(** A computation that leaves the list objects alone. *)
Definition keeps_heap {A : Type} (m : M A) : Prop :=
  forall w r w', m w = (r, w') -> heap w' = heap w.

(** ** Remote behaviours for the retry wrappers *)

(** From invocation [start] on, [req] is throttled (error code 4) [k] times
    and then answered with [v]. *)
Definition throttled_then
    (remote : nat -> request -> response) (req : request)
    (start k : nat) (v : value) : Prop :=
  (forall j, (j < k)%nat -> remote (start + j)%nat req = Raises (GraphAPIError (VInt 4))) /\
  remote (start + k)%nat req = Returns v.

(** Throttled on the first invocation only. *)
Definition throttled_once : nat -> request -> response :=
  fun k _ =>
    match k with
    | O => Raises (GraphAPIError (VInt 4))
    | S _ => Returns some_page
    end.

(** A transport failure that is no [GraphAPIError]. *)
Definition connection_lost : nat -> request -> response :=
  fun _ _ => Raises (OtherError "ConnectionError").

Definition is_graph_error (e : exn) : bool :=
  match e with
  | GraphAPIError _ => true
  | _ => false
  end.

(** The last page of a connection: data, no [paging] entry. *)
Definition last_page : value := VDict [("data", VList [VDict [("id", VStr "9")]])].

Definition serves_last_page : nat -> request -> response :=
  fun _ _ => Returns last_page.

(** ** Fields of a normalised row *)

(** The entries the post normaliser writes. *)
Definition derived_keys : list string :=
  ["comments_count"; "from_id"; "from_name"; "created_time"; "likes_count";
   "reactions_count"; "shares_count"; "post_link"; "interactions"; "api_call_id"].

Definition is_derived (k : string) : bool :=
  existsb (String.eqb k) derived_keys.

(** A count as [sum] takes it, [None] left out. *)
Definition count_value (v : value) : option Z :=
  match v with
  | VNone => Some 0
  | VInt z => Some z
  | VBool b => Some (if b then 1 else 0)
  | _ => None
  end.

(** A raw post, its normalised row and the id it was fetched under. *)
Definition normalised_from (i : value) (post row : value) : Prop :=
  (post = VList [] /\ row = VList []) \/
  exists d d',
    post = VDict d /\ row = VDict d' /\
    dict_get "api_call_id" d' = Some i /\
    forall k, is_derived k = false -> dict_get k d' = dict_get k d.

(** A raw comment and its row. *)
Definition stamped_from (i : value) (comment row : value) : Prop :=
  exists d d',
    comment = VDict d /\ row = VDict d' /\
    dict_get "api_call_id" d' = Some i /\
    forall k, String.eqb k "api_call_id" = false -> dict_get k d' = dict_get k d.

(** A post with all three counted groups. *)
Definition counted_post : value :=
  VDict [("id", VStr "7");
         ("created_time", VStr "2020-01-15T12:00:00+0000");
         ("from", VDict [("id", VStr "page"); ("name", VStr "Page")]);
         ("comments", VDict [("summary", VDict [("total_count", VInt 4)])]);
         ("reactions", VDict [("summary", VDict [("total_count", VInt 10)])]);
         ("shares", VDict [("count", VInt 2)])].

(** ** Remote behaviours for the collectors *)

(** A row that carries the id it was fetched under. *)
Definition fetched_under (i : value) (row : value) : Prop :=
  exists d, row = VDict d /\ dict_get "api_call_id" d = Some i.

(** Every profile exists: the answer to a profile-info request is a
    mapping. *)
Definition profiles_exist (remote : nat -> request -> response) : Prop :=
  forall k i, exists d, remote k (ProfileInfo i) = Returns (VDict d).

Definition profile_directory : nat -> request -> response :=
  fun _ req =>
    match req with
    | ProfileInfo i => Returns (VDict [("id", i); ("fan_count", VInt 12)])
    | _ => Raises (GraphAPIError (VInt 100))
    end.

(** Every data page the remote serves holds at most [size] items. *)
Definition pages_bounded (remote : nat -> request -> response) (size : Z) : Prop :=
  forall k req v data items,
    remote k req = Returns v ->
    getitem v "data" = Val data ->
    py_iter data = Val items ->
    len items <= size.

(** Every [data] entry the remote serves is a list. *)
Definition data_pages_are_lists (remote : nat -> request -> response) : Prop :=
  forall k req v data,
    remote k req = Returns v ->
    getitem v "data" = Val data ->
    exists l, data = VList l.

(** A computation that ends within the model's budgets, whatever the
    world. *)
Definition ends {A : Type} (m : M A) : Prop :=
  forall w, fst (m w) <> OutOfFuel.

(** From invocation [start] on, the page request for [url] is answered [k]
    times with the rate-limit error payload and then with [payload]. *)
Definition page_throttled_then
    (remote : nat -> request -> response) (url : value)
    (start k : nat) (payload : dict) : Prop :=
  (forall j, (j < k)%nat ->
             exists err,
               remote (start + j)%nat (NextPage url)
               = Returns (VDict [("error", VDict err)]) /\
               dict_get "code" err = Some (VInt 4)) /\
  remote (start + k)%nat (NextPage url) = Returns (VDict payload) /\
  dict_get "error" payload = None.

(** The page after [some_page] is over quota twice and then served. *)
Definition page_throttled_twice : nat -> request -> response :=
  fun k _ =>
    match k with
    | O | S O => Returns (VDict [("error", VDict [("code", VInt 4)])])
    | _ => Returns last_page
    end.

(** The event [save_df] records for a path. *)
Definition save_event (path : string) (df : dataframe) : event :=
  if endswith path ".xlsx" then EvSaveExcel path df else EvSaveCsv path df.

§

§ **Assignment**
Reproduce word for word the material above, starting with the line that has "(** A raw post, its" and stopping after the line that has "mapping. *)".

§ **Result of this exercise**
(** A raw post, its normalised row and the id it was fetched under. *)
Definition normalised_from (i : value) (post row : value) : Prop :=
  (post = VList [] /\ row = VList []) \/
  exists d d',
    post = VDict d /\ row = VDict d' /\
    dict_get "api_call_id" d' = Some i /\
    forall k, is_derived k = false -> dict_get k d' = dict_get k d.

(** A raw comment and its row. *)
Definition stamped_from (i : value) (comment row : value) : Prop :=
  exists d d',
    comment = VDict d /\ row = VDict d' /\
    dict_get "api_call_id" d' = Some i /\
    forall k, String.eqb k "api_call_id" = false -> dict_get k d' = dict_get k d.

(** A post with all three counted groups. *)
Definition counted_post : value :=
  VDict [("id", VStr "7");
         ("created_time", VStr "2020-01-15T12:00:00+0000");
         ("from", VDict [("id", VStr "page"); ("name", VStr "Page")]);
         ("comments", VDict [("summary", VDict [("total_count", VInt 4)])]);
         ("reactions", VDict [("summary", VDict [("total_count", VInt 10)])]);
         ("shares", VDict [("count", VInt 2)])].

(** ** Remote behaviours for the collectors *)

(** A row that carries the id it was fetched under. *)
Definition fetched_under (i : value) (row : value) : Prop :=
  exists d, row = VDict d /\ dict_get "api_call_id" d = Some i.

(** Every profile exists: the answer to a profile-info request is a
    mapping. *)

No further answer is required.